» What is being asked
Please copy each line of the listing that includes the string "tolower".
*** Opening Records shown ***
Lemma order_by_desc_In (x : T) (l : list T) :
  In x (order_by_desc key l) <-> In x l.
Proof.
  split; apply Permutation_in;
    [apply order_by_desc_perm | symmetry; apply order_by_desc_perm].
Qed.

Lemma insert_desc_sorted (x : T) (l : list T) :
  sorted_desc key l -> sorted_desc key (insert_desc key x l).
Proof.
  unfold sorted_desc. intros Hl.
  induction Hl as [|y l Hl IH Hy]; simpl.
  - constructor; constructor.
  - destruct (Qle_bool (key y) (key x)) eqn:E.
    + apply Qle_bool_iff in E.
      constructor; [constructor; assumption|].
      constructor; [exact E|].
      eapply Forall_impl; [|exact Hy].
      intros z Hz. simpl in Hz. eapply Qle_trans; eassumption.
    + constructor; [exact IH|].
      eapply Permutation_Forall;
        [symmetry; apply insert_desc_perm|].
      constructor; [|exact Hy].
      apply Qlt_le_weak, Qnot_le_lt.
      intros H. apply Qle_bool_iff in H. congruence.
Qed.

Lemma order_by_desc_sorted (l : list T) :
  sorted_desc key (order_by_desc key l).
Proof.
  induction l as [|x l IH]; simpl.
  - constructor.
  - now apply insert_desc_sorted.
Qed.

End OrderBy.

Lemma insert_desc_map {T U : Type} (f : T -> U) (key : U -> Q)
  (x : T) (l : list T) :
  insert_desc key (f x) (map f l)
  = map f (insert_desc (fun y => key (f y)) x l).
Proof.
  induction l as [|y l IH]; simpl; [reflexivity|].
  destruct (Qle_bool (key (f y)) (key (f x))); simpl; [reflexivity|].
  now rewrite IH.
Qed.

Lemma order_by_desc_map {T U : Type} (f : T -> U) (key : U -> Q)
  (l : list T) :
  order_by_desc key (map f l)
  = map f (order_by_desc (fun y => key (f y)) l).
Proof.
  induction l as [|x l IH]; simpl; [reflexivity|].
  now rewrite IH, insert_desc_map.
Qed.
(** * Buscador.cpp: gestion y busqueda de correos

    Shallow embedding of [src/Buscador.cpp] and verification of its
    indexing and retrieval behaviour.

    Modelling conventions.
    - [std::string] is [string] (a sequence of 8-bit characters).  The
      comparison [operator<] of [std::string] is lexicographic on unsigned
      bytes, then on length: this is [String.ltb].
    - [int] is [Z]; the post-increment of the static counter [nextID] is
      written with its 32-bit two's complement wrap-around ([wrap32]).
    - [std::unordered_map] is [gmap]: it has no observable order, so the results
      of iterating over one are only ever stated up to order.
    - [tolower] and [isalnum] are those of the "C" locale (the program never
      calls [setlocale]): only the ASCII letters and digits are concerned.
    - The global variables and the function-local static [nextID] are the
      fields of [Globales], threaded explicitly through [crearCorreo].
    - Terminal input and output (menus, ANSI colours, [cin]) are left out;
      each interactive search is modelled by the value it computes and then
      prints. *)

From Stdlib Require Import ZArith Ascii Sorted.
From stdpp Require Import gmap strings list fin_maps sorting.

Local Open Scope Z_scope.

(** ** Characters *)

(** [tolower] in the "C" locale: 'A'..'Z' are moved to 'a'..'z', every
    other byte is returned as it is. *)
Definition tolower (ch : ascii) : ascii :=
  let n := N_of_ascii ch in
  if ((65 <=? n) && (n <=? 90))%N then ascii_of_N (n + 32) else ch.

(** [isalnum((unsigned char)ch)] in the "C" locale. *)
Definition isalnum (ch : ascii) : bool :=
  let n := N_of_ascii ch in
  ((48 <=? n) && (n <=? 57) || (65 <=? n) && (n <=? 90)
   || (97 <=? n) && (n <=? 122))%N.

(** The lambda [aMinusculas] of [crearCorreo]; [buscarPalabraANSI] runs the
    same loop on the query. *)
Fixpoint aMinusculas (s : string) : string :=
  match s with
  | EmptyString => EmptyString
  | String ch s' => String (tolower ch) (aMinusculas s')
  end.

(** ** Records and the date tree *)

Record Correo := mkCorreo {
  id : Z;
  remitente : string;
  asunto : string;
  cuerpo : string;
  fecha : string
}.

#[global] Instance Correo_eq_dec : EqDecision Correo.
Proof. solve_decision. Defined.

(** A default-constructed [Correo], what [operator[]] of a map yields for a
    key it does not hold. *)
Definition correo_vacio : Correo := mkCorreo 0 EmptyString EmptyString EmptyString EmptyString.

(** [NodoCorreo*]: [Nulo] is [nullptr]. *)
Inductive NodoCorreo :=
| Nulo
| Nodo (data : Correo) (izq der : NodoCorreo).

(** The private [ArbolCorreos::insertar(NodoCorreo*, Correo)]. *)
Fixpoint insertar_nodo (nodo : NodoCorreo) (c : Correo) : NodoCorreo :=
  match nodo with
  | Nulo => Nodo c Nulo Nulo
  | Nodo d izq der =>
      if String.ltb (fecha c) (fecha d)
      then Nodo d (insertar_nodo izq c) der
      else Nodo d izq (insertar_nodo der c)
  end.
*** Closing Records shown ***
» Answer for the task
    - [tolower] and [isalnum] are those of the "C" locale (the program never
(** [tolower] in the "C" locale: 'A'..'Z' are moved to 'a'..'z', every
Definition tolower (ch : ascii) : ascii :=
  | String ch s' => String (tolower ch) (aMinusculas s')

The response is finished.